### Problem requirements
From the first line of the records down to the one that holds "Import NodeControl.", transcribe each line exactly and add nothing.

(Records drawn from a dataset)
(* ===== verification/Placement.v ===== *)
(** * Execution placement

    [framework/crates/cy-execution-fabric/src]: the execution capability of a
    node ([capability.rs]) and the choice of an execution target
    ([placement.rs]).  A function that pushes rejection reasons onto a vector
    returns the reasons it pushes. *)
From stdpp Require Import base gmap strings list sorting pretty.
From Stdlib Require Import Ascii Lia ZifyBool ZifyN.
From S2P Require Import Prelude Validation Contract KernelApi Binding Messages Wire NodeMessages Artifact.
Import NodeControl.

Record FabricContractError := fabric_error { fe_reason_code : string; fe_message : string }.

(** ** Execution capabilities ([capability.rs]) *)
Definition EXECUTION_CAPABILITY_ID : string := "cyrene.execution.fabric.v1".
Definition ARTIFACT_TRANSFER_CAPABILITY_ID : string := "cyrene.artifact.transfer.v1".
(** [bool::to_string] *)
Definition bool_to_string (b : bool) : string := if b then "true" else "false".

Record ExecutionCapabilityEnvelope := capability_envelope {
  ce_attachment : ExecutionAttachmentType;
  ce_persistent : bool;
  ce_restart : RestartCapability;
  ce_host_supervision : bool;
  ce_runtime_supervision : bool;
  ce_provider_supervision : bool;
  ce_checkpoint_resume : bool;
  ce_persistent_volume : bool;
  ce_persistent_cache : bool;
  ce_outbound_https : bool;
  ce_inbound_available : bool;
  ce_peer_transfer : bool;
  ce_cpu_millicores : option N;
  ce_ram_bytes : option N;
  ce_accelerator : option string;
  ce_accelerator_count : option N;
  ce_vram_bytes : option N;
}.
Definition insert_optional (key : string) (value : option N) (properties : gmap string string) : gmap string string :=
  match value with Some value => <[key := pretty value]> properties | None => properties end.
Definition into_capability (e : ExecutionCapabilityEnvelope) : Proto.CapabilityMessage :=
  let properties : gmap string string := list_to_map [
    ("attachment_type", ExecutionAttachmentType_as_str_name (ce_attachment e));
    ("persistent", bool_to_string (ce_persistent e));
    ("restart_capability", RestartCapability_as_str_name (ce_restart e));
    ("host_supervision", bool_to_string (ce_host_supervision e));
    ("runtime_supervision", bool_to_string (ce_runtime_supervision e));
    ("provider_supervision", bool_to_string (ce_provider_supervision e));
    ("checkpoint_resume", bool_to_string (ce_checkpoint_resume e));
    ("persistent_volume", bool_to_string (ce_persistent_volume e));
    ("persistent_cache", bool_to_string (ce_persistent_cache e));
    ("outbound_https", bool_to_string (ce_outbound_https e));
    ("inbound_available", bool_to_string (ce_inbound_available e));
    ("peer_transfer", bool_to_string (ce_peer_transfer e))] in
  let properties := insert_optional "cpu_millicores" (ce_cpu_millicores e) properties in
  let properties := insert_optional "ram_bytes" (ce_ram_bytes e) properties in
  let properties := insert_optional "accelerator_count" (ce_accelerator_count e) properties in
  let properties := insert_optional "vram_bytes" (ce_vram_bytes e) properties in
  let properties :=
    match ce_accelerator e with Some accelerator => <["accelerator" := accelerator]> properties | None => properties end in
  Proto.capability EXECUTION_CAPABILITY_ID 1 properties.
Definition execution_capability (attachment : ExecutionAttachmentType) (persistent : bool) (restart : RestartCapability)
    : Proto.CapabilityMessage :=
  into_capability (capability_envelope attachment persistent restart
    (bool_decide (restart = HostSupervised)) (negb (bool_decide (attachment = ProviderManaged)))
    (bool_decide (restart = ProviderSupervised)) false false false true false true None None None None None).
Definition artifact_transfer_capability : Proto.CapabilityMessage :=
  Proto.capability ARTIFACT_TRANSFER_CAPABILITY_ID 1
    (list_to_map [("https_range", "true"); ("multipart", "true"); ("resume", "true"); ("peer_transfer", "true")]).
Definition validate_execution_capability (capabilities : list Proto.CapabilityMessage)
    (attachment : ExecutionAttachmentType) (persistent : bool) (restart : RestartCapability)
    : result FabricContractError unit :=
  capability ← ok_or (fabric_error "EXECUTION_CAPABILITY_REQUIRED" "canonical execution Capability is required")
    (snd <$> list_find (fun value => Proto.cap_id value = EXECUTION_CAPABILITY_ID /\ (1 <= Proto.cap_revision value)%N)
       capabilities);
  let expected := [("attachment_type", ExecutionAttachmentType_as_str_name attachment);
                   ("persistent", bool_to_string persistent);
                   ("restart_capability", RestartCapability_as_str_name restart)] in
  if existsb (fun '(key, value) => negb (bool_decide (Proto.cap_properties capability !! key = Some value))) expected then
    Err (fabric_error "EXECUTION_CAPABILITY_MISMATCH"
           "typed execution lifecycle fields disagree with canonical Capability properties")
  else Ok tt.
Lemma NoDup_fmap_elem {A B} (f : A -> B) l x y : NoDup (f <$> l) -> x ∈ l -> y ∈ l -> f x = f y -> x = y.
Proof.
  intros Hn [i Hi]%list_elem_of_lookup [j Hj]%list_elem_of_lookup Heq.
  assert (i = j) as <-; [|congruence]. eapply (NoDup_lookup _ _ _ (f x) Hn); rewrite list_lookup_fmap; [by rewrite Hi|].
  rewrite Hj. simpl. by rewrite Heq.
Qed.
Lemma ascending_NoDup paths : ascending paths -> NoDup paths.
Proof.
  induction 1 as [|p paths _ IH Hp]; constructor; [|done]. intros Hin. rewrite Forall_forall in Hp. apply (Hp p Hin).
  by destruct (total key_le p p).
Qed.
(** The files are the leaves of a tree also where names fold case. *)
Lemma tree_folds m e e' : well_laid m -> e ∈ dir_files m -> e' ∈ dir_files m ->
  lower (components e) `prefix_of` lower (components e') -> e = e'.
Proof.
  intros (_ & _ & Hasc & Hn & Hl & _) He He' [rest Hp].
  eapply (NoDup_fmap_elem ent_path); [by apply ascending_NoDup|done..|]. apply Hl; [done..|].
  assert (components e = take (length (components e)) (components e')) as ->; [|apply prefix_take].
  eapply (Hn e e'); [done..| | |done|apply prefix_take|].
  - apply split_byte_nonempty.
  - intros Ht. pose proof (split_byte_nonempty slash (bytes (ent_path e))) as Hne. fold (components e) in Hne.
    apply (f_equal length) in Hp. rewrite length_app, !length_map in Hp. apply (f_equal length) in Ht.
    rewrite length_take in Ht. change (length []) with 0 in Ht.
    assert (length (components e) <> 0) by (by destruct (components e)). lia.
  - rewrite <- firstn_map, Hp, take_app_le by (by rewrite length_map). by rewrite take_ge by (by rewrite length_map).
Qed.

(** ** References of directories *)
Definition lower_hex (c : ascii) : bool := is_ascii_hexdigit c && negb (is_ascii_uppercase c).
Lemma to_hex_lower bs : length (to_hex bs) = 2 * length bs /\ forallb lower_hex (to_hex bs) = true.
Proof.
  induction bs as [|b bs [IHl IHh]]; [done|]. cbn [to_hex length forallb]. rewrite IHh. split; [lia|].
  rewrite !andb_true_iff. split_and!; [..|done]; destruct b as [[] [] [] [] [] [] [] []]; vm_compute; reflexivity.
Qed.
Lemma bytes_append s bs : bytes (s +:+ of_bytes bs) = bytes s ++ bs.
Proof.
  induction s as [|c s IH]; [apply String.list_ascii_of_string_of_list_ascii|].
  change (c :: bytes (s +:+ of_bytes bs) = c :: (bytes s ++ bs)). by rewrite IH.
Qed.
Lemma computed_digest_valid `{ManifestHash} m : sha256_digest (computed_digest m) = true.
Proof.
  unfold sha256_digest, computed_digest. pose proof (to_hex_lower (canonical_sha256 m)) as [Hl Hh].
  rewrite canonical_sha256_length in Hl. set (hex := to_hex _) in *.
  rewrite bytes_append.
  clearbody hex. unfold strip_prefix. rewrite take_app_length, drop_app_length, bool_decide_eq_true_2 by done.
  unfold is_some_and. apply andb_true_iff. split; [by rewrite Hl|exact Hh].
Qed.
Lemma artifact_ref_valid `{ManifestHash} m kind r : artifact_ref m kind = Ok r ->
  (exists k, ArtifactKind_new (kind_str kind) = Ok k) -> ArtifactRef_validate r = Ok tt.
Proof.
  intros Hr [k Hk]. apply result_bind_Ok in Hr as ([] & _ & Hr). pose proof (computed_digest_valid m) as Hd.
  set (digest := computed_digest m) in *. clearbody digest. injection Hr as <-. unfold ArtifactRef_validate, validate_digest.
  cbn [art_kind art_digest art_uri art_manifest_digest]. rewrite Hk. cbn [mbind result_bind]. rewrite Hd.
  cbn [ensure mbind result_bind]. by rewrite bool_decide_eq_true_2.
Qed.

### Task answer
(* ===== verification/Placement.v ===== *)
(** * Execution placement

    [framework/crates/cy-execution-fabric/src]: the execution capability of a
    node ([capability.rs]) and the choice of an execution target
    ([placement.rs]).  A function that pushes rejection reasons onto a vector
    returns the reasons it pushes. *)
From stdpp Require Import base gmap strings list sorting pretty.
From Stdlib Require Import Ascii Lia ZifyBool ZifyN.
From S2P Require Import Prelude Validation Contract KernelApi Binding Messages Wire NodeMessages Artifact.
Import NodeControl.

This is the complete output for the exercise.